> [ASSIGNMENT] Provide only the number of lines in the listing that contain the string "slotToken".

> [STUDY MATERIAL]
(* ===== verification/EspSequence.v ===== *)
(** * esp/common/src/services/SequenceService.cpp: timed bit sequences

    Four tracks call native functions, each with its own interval and bit
    pattern.  The state of the service is one record; a function called by a
    track may use the service, so the tick reads the shared state again after
    every call. *)
From S2P Require Import Prelude CLib EspRecord EspRegistry EspVm EspProgram.

Open Scope Z_scope.

Module EspSequence.
Import EspRecord EspRegistry EspVm EspProgram.

Definition MAX_TRACKS : nat := 4.
Definition MAX_BITS : nat := 64.
Definition MAX_FIXED_ARGUMENTS : nat := 7.
Definition MAX_INTERVAL_MS : Z := 60000.

(** [bits] holds the characters before the array's zero fill. *)
Record Track := MkTrack {
  configured : bool; active : bool; intervalMs : Z; nextAt : Z; bits : bytes; bitCount : Z; position : Z;
  channel : NoobProgramChannel; appendInput : bool }.

Definition empty_track : Track := MkTrack false false 0 0 [] 0 0 new_channel true.

Record sequence := Sequence {
  tracks : list Track; channelBusy : list bool; running : bool; repeating : bool;
  lastPopped : list NoobRecord; haveLastPopped : list bool }.

Definition sequence_init : sequence :=
  Sequence (repeat empty_track MAX_TRACKS) (repeat false MAX_TRACKS) false false
           (repeat empty_record MAX_TRACKS) (repeat false MAX_TRACKS).

Definition track (slot : nat) (q : sequence) : Track := nth slot (tracks q) empty_track.

(** ** Setters *)

Definition set_tracks (l : list Track) (q : sequence) : sequence :=
  Sequence l (channelBusy q) (running q) (repeating q) (lastPopped q) (haveLastPopped q).
Definition set_track (slot : nat) (t : Track) (q : sequence) : sequence :=
  set_tracks (<[slot := t]> (tracks q)) q.
Definition set_channelBusy (l : list bool) (q : sequence) : sequence :=
  Sequence (tracks q) l (running q) (repeating q) (lastPopped q) (haveLastPopped q).
Definition set_running (b : bool) (q : sequence) : sequence :=
  Sequence (tracks q) (channelBusy q) b (repeating q) (lastPopped q) (haveLastPopped q).
Definition set_repeating (b : bool) (q : sequence) : sequence :=
  Sequence (tracks q) (channelBusy q) (running q) b (lastPopped q) (haveLastPopped q).
Definition set_popped (slot : nat) (r : NoobRecord) (q : sequence) : sequence :=
  Sequence (tracks q) (channelBusy q) (running q) (repeating q) (<[slot := r]> (lastPopped q))
           (<[slot := true]> (haveLastPopped q)).
Definition forget_popped (slot : nat) (q : sequence) : sequence :=
  Sequence (tracks q) (channelBusy q) (running q) (repeating q) (lastPopped q)
           (<[slot := false]> (haveLastPopped q)).

Definition set_channel (c : NoobProgramChannel) (t : Track) : Track :=
  MkTrack (configured t) (active t) (intervalMs t) (nextAt t) (bits t) (bitCount t) (position t) c (appendInput t).
Definition set_position (p : Z) (t : Track) : Track :=
  MkTrack (configured t) (active t) (intervalMs t) (nextAt t) (bits t) (bitCount t) p (channel t) (appendInput t).
Definition set_active (b : bool) (t : Track) : Track :=
  MkTrack (configured t) b (intervalMs t) (nextAt t) (bits t) (bitCount t) (position t) (channel t) (appendInput t).
Definition set_nextAt (n : Z) (t : Track) : Track :=
  MkTrack (configured t) (active t) (intervalMs t) n (bits t) (bitCount t) (position t) (channel t) (appendInput t).

(** ** Pure helpers *)

(** 64-bit accumulation that stops as soon as the value leaves 32 bits. *)
Fixpoint parse_digits (negative : bool) (parsed : Z) (s : bytes) : option Z :=
  match s with
  | [] => Some parsed
  | c :: s' =>
      if negb (isdigit c) then None
      else let p := parsed * 10 + (c - 48) in
           if (negb negative && (INT_MAX <? p)) || (negative && (INT_MAX + 1 <? p)) then None
           else parse_digits negative p s'
  end.

Definition parseInteger (token : bytes) : option Z :=
  match token with
  | [] => None
  | c :: rest =>
      let negative := c =? 45 in
      let digits := if negative then rest else token in
      match digits with
      | [] => None
      | _ => match parse_digits negative 0 digits with
             | Some p => Some (if negative then - p else p)
             | None => None
             end
      end
  end.

Definition count_tracks (p : Track -> bool) (q : sequence) : Z := Z.of_nat (length (List.filter p (tracks q))).
Definition configuredCount (q : sequence) : Z := count_tracks configured q.
Definition activeCount (q : sequence) : Z := count_tracks active q.

Fixpoint comma_join (l : list bytes) : bytes :=
  match l with [] => [] | [x] => x | x :: l' => x ++ str "," ++ comma_join l' end.

Definition bool_text (b : bool) : bytes := if b then str "1" else str "0".

Definition position_text (t : Track) : bytes :=
  if configured t then print_nat (position t) ++ str "/" ++ print_nat (bitCount t) else str "-".

Definition stateDetail (q : sequence) : bytes :=
  str "running=" ++ bool_text (running q) ++ str " repeat=" ++ bool_text (repeating q)
  ++ str " configured=" ++ print_nat (configuredCount q) ++ str " active=" ++ print_nat (activeCount q)
  ++ str " channel_busy=" ++ comma_join (map bool_text (channelBusy q))
  ++ str " positions=" ++ comma_join (map position_text (tracks q)).

Definition stopAll (q : sequence) : sequence :=
  set_channelBusy (repeat false MAX_TRACKS) (set_tracks (map (set_active false) (tracks q)) (set_running false q)).

Definition sequence_begin (q : sequence) : sequence :=
  Sequence (repeat empty_track MAX_TRACKS) (repeat false MAX_TRACKS) false (repeating q) (lastPopped q)
           (repeat false MAX_TRACKS).

(** [busyMask]: bit [slot] is set while the track's channel is busy. *)
Fixpoint mask_from (slot : Z) (l : list bool) : Z :=
  match l with
  | [] => 0
  | b :: l' => Z.lor (if b then Z.shiftl 1 slot else 0) (mask_from (slot + 1) l')
  end.
Definition busyMask (q : sequence) : Z := mask_from 0 (channelBusy q).

(** A slot number in range, as an index. *)
Definition slot_ok (slot : Z) : bool := (0 <=? slot) && (slot <? 4).

(** ** Configuring tracks

    Of the registry, only the numbers, names and kinds of its entries matter
    here: it may be a registry for any state. *)

Section configuration.
Context {T : Type} (known : NativeRegistry (S := T)).

(** An outcome: the result and, when the state changes, the new state. *)
Definition outcome : Type := NativeResult * option sequence.
Definition refuse (v : Z) (text : bytes) : outcome := (result false v text, None).

(** The fixed arguments after the bits. *)
Fixpoint fixed_arguments (fuel : nat) (acc : list Z) (rest : bytes) : bytes + list Z :=
  match rest with
  | [] => inr acc
  | _ =>
      match fuel with
      | O => inl []
      | Datatypes.S fuel =>
          if (MAX_FIXED_ARGUMENTS <=? length acc)%nat then inl (str "at most 7 fixed arguments")
          else let '(token, rest') := tokenAt rest in
               match parseInteger token with
               | None => inl (str "arguments must be integers")
               | Some v => fixed_arguments fuel (acc ++ [v]) rest'
               end
      end
  end.

Definition is_bit (c : byte) : bool := (c =? 48) || (c =? 49).

(** A selector is a number or a name. *)
Definition select (selector : bytes) : bytes + option (NativeEntry (S := T)) :=
  match parseInteger selector with
  | Some n => if (n <? 0) || (65535 <? n) then inl (str "function ID must be 0..65535")
              else inr (find_id known n)
  | None => inr (find_name known selector)
  end.

Definition set (arguments : bytes) (q : sequence) : outcome :=
  if running q then refuse 0 (str "stop sequence before editing")
  else
  let '(slotToken, r) := tokenAt arguments in
  let '(intervalToken, r) := tokenAt r in
  let '(selector, r) := tokenAt r in
  let '(pattern, r) := tokenAt r in
  match parseInteger slotToken with
  | None => refuse 0 (str "slot must be 0..3")
  | Some slot =>
  if negb (slot_ok slot) then refuse 0 (str "slot must be 0..3")
  else
  match parseInteger intervalToken with
  | None => refuse 0 (str "interval must be 1..60000 ms")
  | Some interval =>
  if (interval <? 1) || (MAX_INTERVAL_MS <? interval) then refuse 0 (str "interval must be 1..60000 ms")
  else if (length selector =? 0)%nat || (length pattern =? 0)%nat || (MAX_BITS <? length pattern)%nat
  then refuse 0 (str "usage: slot interval_ms function bits [args...]")
  else if negb (forallb is_bit pattern) then refuse 0 (str "bits must contain only 0 or 1")
  else
  match select selector with
  | inl e => refuse 0 e
  | inr None => refuse 0 (str "function must be a numeric native function")
  | inr (Some entry) =>
  if negb (acceptsNumbers (implementation entry)) then refuse 0 (str "function must be a numeric native function")
  else
  match fixed_arguments (length r) [] r with
  | inl e => refuse 0 e
  | inr fixed =>
      let c := try_configure (id entry) fixed [] (try_configure (id entry) [] [] new_channel) in
      (result true slot (str "slot=" ++ print_int slot ++ str " interval_ms=" ++ print_int interval
                         ++ str " function=" ++ print_nat (id entry) ++ str " bits=" ++ pattern),
       Some (set_track (Z.to_nat slot)
               (MkTrack true false interval 0 pattern (Z.of_nat (length pattern)) 0 c true) q))
  end end end end.

(** The [count] low bits of [packed], the highest first. *)
Definition packed_bits (count : nat) (packed : Z) : bytes :=
  map (fun index => if Z.testbit packed (Z.of_nat (count - index - 1)) then 49 else 48) (seq 0 count).

Definition usage_numeric : bytes := str "usage: slot interval_ms function_id bit_count packed_bits [args...]".

Definition setNumeric (arguments : list Z) (ascii : bytes) (append : bool) (q : sequence) : outcome :=
  if running q then refuse 0 (str "stop sequence before editing")
  else
  match arguments with
  | slot :: interval :: functionId :: bit_count :: packed :: fixed =>
      if negb (slot_ok slot) then refuse 0 (str "slot must be 0..3")
      else if (interval <? 1) || (MAX_INTERVAL_MS <? interval) then refuse 0 (str "interval must be 1..60000 ms")
      else if (functionId <? 0) || (65535 <? functionId) then refuse 0 (str "function ID must be 0..65535")
      else if (bit_count <? 1) || (32 <? bit_count) then refuse 0 (str "VM packed pattern must contain 1..32 bits")
      else if (MAX_FIXED_ARGUMENTS <? length fixed)%nat then refuse 0 (str "at most 7 fixed arguments")
      else
      match find_id known functionId with
      | None => refuse 0 (str "function must be registered")
      | Some entry =>
      if negb (acceptsNumbers (implementation entry)) && negb (acceptsText (implementation entry))
      then refuse 0 (str "function must be registered")
      else
      let pattern := packed_bits (Z.to_nat bit_count) (u32 packed) in
      match configure (id entry) fixed ascii new_channel with
      | None => refuse 0 (str "invalid channel arguments")
      | Some c =>
          (result true slot (str "slot=" ++ print_int slot ++ str " interval_ms=" ++ print_int interval
                             ++ str " function=" ++ print_int functionId ++ str " bits=" ++ pattern),
           Some (set_track (Z.to_nat slot) (MkTrack true false interval 0 pattern bit_count 0 c append) q))
      end end
  | _ => refuse 0 usage_numeric
  end.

> [PROBLEM SOLUTION] 2